I am really struggling spending any time I am around my mom. She is a chronic complainer and believes if something bad is going to happen, it will always happen to her, that everything is irritating, unfair, and unjust, and she seriously has a talent for finding something to complain about in even the most lovely circumstances. She seems to be completely oblivious to this and has even stated to me on a handful of occasions that she sees no need for self-improvement books, coaching, therapy, or anything positive. I realize that I am complaining about her complaining. I want to be to spend time with my family, but she is intolerable for me to be around.

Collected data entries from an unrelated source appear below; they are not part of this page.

Lemma cat_singletons (rest : list Z) (d : tensor) (ts : list tensor) :
  ts <> [] ->
  (forall j, (j < length ts)%nat -> shape (nth j ts d) = 1 :: rest) ->
  exists t,
    cat ts 0 = Some t /\
    shape t = Z.of_nat (length ts) :: rest /\
    forall (n : nat) (idx : list Z), (n < length ts)%nat ->
      elem t (Z.of_nat n :: idx) = elem (nth n ts d) (0 :: idx).
Proof.
  intros Hne Hs. destruct ts as [|t ts]; [contradiction|].
  unfold cat.
  assert (H0 : shape t = 1 :: rest) by (apply (Hs O); cbn; lia).
  assert (Hall : forall u, In u (t :: ts) -> shape u = 1 :: rest).
  { intros u Hu. apply (In_nth _ _ d) in Hu as (j & Hj & <-). now apply Hs. }
  assert (Hc : forallb (fun u => (rank u =? rank t)%nat
                           && list_eqb (remove_nth 0 (shape u)) (remove_nth 0 (shape t)))
                 ts = true).
  { apply forallb_forall. intros u Hu. unfold rank.
    rewrite (Hall u) by (now right). rewrite H0.
    cbn [remove_nth length]. now rewrite Nat.eqb_refl, list_eqb_refl. }
  rewrite Hc. unfold rank. rewrite H0. cbn [length Nat.ltb Nat.leb andb].
  eexists. split; [reflexivity|]. split.
  - cbn [shape replace_nth]. f_equal.
    assert (Hsum : forall l : list tensor, (forall u, In u l -> shape u = 1 :: rest) ->
              fold_right (fun u acc => nth 0 (shape u) 0 + acc) 0 l
              = Z.of_nat (length l)).
    { induction l as [|u l IH]; intros Hl; [reflexivity|].
      cbn [fold_right length]. rewrite (Hl u) by (now left). cbn [nth].
      rewrite IH by (intros; apply Hl; now right). lia. }
    apply Hsum. exact Hall.
  - intros n idx Hn. cbn [elem]. now apply (cat_elem_singletons rest).
Qed.

(** ** ModulatedConv2d: both strategies *)

Lemma getitem_ok (t : tensor) (d i : Z) (rest : list Z) :
  shape t = d :: rest -> 0 <= i < d ->
  getitem t i = Some (mkTensor rest (fun idx => elem t (i :: idx))).
Proof.
  intros Hs Hi. unfold getitem. rewrite Hs.
  replace (0 <=? i) with true by (symmetry; apply Z.leb_le; lia).
  replace (i <? d) with true by (symmetry; apply Z.ltb_lt; lia).
  reflexivity.
Qed.

Lemma bdim_index (d i : Z) : 0 <= i < d -> (if d =? 1 then 0 else i) = i.
Proof. intros Hi. destruct (d =? 1) eqn:E; [apply Z.eqb_eq in E; lia | reflexivity]. Qed.

Ltac split_index r :=
  let a := fresh "ci" in let b := fresh "ky" in let c := fresh "kx" in
  destruct r as [|a [|b [|c [|? ?]]]]; cbn [in_range] in *; try tauto.

Section ModulatedConvForward.
Variables (w_dim ic oc k p : Z) (cw lw lb : list Z -> R).
Variables (image w : tensor) (b nb H W : Z).
Hypothesis Himage : shape image = [nb; ic; H; W].
Hypothesis Hw : shape w = [b; w_dim].
Hypothesis Hoc : 0 < oc.
Hypothesis Hk : 0 < k.
Hypothesis Hp : 0 <= p.
Hypothesis HkH : k <= H + 2 * p.
Hypothesis HkW : k <= W + 2 * p.

Let m := ModulatedConv2d_init w_dim ic oc k p cw lw lb.
Let Ho := H + 2 * p - k + 1.
Let Wo := W + 2 * p - k + 1.

Lemma forward_sample_value (i : Z) :
  0 <= i < b -> i < nb ->
  exists t,
    forward_sample m image w i = Some t /\
    shape t = [1; oc; Ho; Wo] /\
    forall o y x, 0 <= o < oc ->
      elem t [0; o; y; x] = modulated_conv m image w i o y x.
Proof.
  intros Hi Hn. unfold forward_sample.
  rewrite (getitem_ok w b i [w_dim] Hw Hi). cbn [obind].
  unfold Linear_forward, F_linear.
  cbn [m ModulatedConv2d_init style_scale_transform Linear_init lin_weight lin_bias
       shape last removelast app list_eqb conv_weight padding].
  rewrite !Z.eqb_refl. cbn [andb obind].
  unfold getitem_none at 1. cbn [count_colon rank shape length Nat.leb obind
    subscript_shape].
  unfold broadcast2 at 1. cbn [shape].
  assert (Hb : broadcast_shapes [oc; ic; k; k] [1; ic; 1; 1] = Some [oc; ic; k; k]).
  { unfold broadcast_shapes. cbn.
    rewrite !bdim_one_r, bdim_refl. reflexivity. }
  rewrite Hb. cbn [obind length].
  unfold demodulate, demod_denominator, tsum_dims.
  cbn [rank shape tpow2 tmap length Nat.leb obind firstn skipn app Nat.sub].
  unfold getitem_none at 1.
  cbn [count_colon rank shape length Nat.leb obind subscript_shape tadd_scalar tmap tsqrt].
  unfold broadcast2 at 1. cbn [shape tsqrt tadd_scalar tmap].
  assert (Hb' : broadcast_shapes [oc; ic; k; k] [oc; 1; 1; 1] = Some [oc; ic; k; k]).
  { unfold broadcast_shapes. cbn.
    rewrite !bdim_one_r, bdim_refl. reflexivity. }
  rewrite Hb'. cbn [obind length].
  rewrite (getitem_ok image nb i [ic; H; W] Himage) by lia. cbn [obind].
  unfold getitem_none at 1.
  cbn [count_colon rank shape length Nat.leb obind subscript_shape].
  unfold F_conv2d. cbn [shape].
  replace (0 <? 1) with true by reflexivity.
  replace (ic =? ic * 1) with true by (symmetry; apply Z.eqb_eq; lia).
  rewrite Z.mod_1_r.
  replace (0 <=? p) with true by (symmetry; apply Z.leb_le; lia).
  replace (0 <? k) with true by (symmetry; apply Z.ltb_lt; lia).
  replace (k <=? H + 2 * p) with true by (symmetry; apply Z.leb_le; lia).
  replace (k <=? W + 2 * p) with true by (symmetry; apply Z.leb_le; lia).
  cbn [andb Z.eqb].
  eexists. split; [reflexivity|]. split; [reflexivity|].
  intros o y x Ho'. cbn [elem].
  unfold modulated_conv.
  cbn [m ModulatedConv2d_init conv_weight shape tl padding].
  rewrite Himage. cbn [nth].
  rewrite Rplus_0_r.
  apply sum_over_ext. intros r Hr. split_index r.
  destruct Hr as (Hci & Hky & Hkx & _).
  rewrite Z.div_1_r, Z.div_small by lia. cbn [Z.mul Z.add].
  apply f_equal2; [reflexivity|].
  unfold demodulated, demod_sum, modulated, style_of.
  cbn [m ModulatedConv2d_init conv_weight style_scale_transform Linear_init
       lin_weight lin_bias shape tl nth elem eps].
  unfold bread.
  cbn [rank shape length Nat.sub skipn bindex elem subscript_index removelast last
       app tsqrt tadd_scalar tmap Z.eqb Pos.eqb].
  rewrite !(bdim_index oc o), !(bdim_index ic ci), !(bdim_index k ky),
    !(bdim_index k kx) by lia.
  f_equal. f_equal. f_equal.
  apply sum_over_ext. intros r Hr. split_index r.
  destruct Hr as (Hci' & Hky' & Hkx' & _).
  cbn [app tpow2 tmap elem nth].
  unfold bread.
  cbn [rank shape length Nat.sub skipn bindex elem subscript_index removelast last
       app tsqrt tadd_scalar tmap Z.eqb Pos.eqb].
  rewrite !(bdim_index oc o), !(bdim_index ic ci0), !(bdim_index k ky0),
    !(bdim_index k kx0) by lia.
  reflexivity.
Qed.

Lemma forward_loop_value (d : tensor) :
  forall (n a : nat) (acc : list tensor),
    Z.of_nat (a + n) <= b -> Z.of_nat (a + n) <= nb ->
    exists ts,
      forward_loop m image w (seq a n) acc = Some (acc ++ ts) /\
      length ts = n /\
      forall j, (j < n)%nat ->
        shape (nth j ts d) = [1; oc; Ho; Wo] /\
        forall o y x, 0 <= o < oc ->
          elem (nth j ts d) [0; o; y; x]
          = modulated_conv m image w (Z.of_nat (a + j)) o y x.
Proof.
  induction n as [|n IH]; intros a acc Hb Hn.
  - exists []. cbn. rewrite app_nil_r. repeat split; lia.
  - cbn [seq forward_loop].
    destruct (forward_sample_value (Z.of_nat a)) as (t & E & St & V); [lia | lia |].
    rewrite E. cbn [obind].
    destruct (IH (S a) (acc ++ [t])) as (ts & E' & L & P); [lia | lia |].
    exists (t :: ts). split; [rewrite E', <- app_assoc; reflexivity|].
    split; [cbn; lia|].
    intros [|j] Hj.
    + cbn [nth]. rewrite Nat.add_0_r. split; [exact St | exact V].
    + cbn [nth]. replace (a + S j)%nat with (S a + j)%nat by lia.
      apply P. lia.
Qed.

I know its my thoughts that are intolerable, but I would really like some advice as to how to deal with a chronic complainer – someone who truly believes that circumstances are NOT neutral and are in fact, negative, and has NO desire to believe otherwise.
C: Mother who complains
T: I can’t stand her
F: Annoyed, very judgmental
A: Just nod my head at what she says judgmentally because I refuse to sympathize with her; try to avoid her; leave her home as soon as I possibly can; be short and rude with her; beat myself up about how I’m feeling and acting the entire time
R: I can’t stand being around her, I can’t stand being around me, and she probably can’t stand being around me! Everyone’s miserable
My brain doesn’t even want to offer other more helpful thoughts to deal with her and I want to say that the only way to deal with her is to spend less time with her, but that’s not truly what I want. What I want is for her to change, but I know that’s not up to me. I have to change. Please help! Thank you!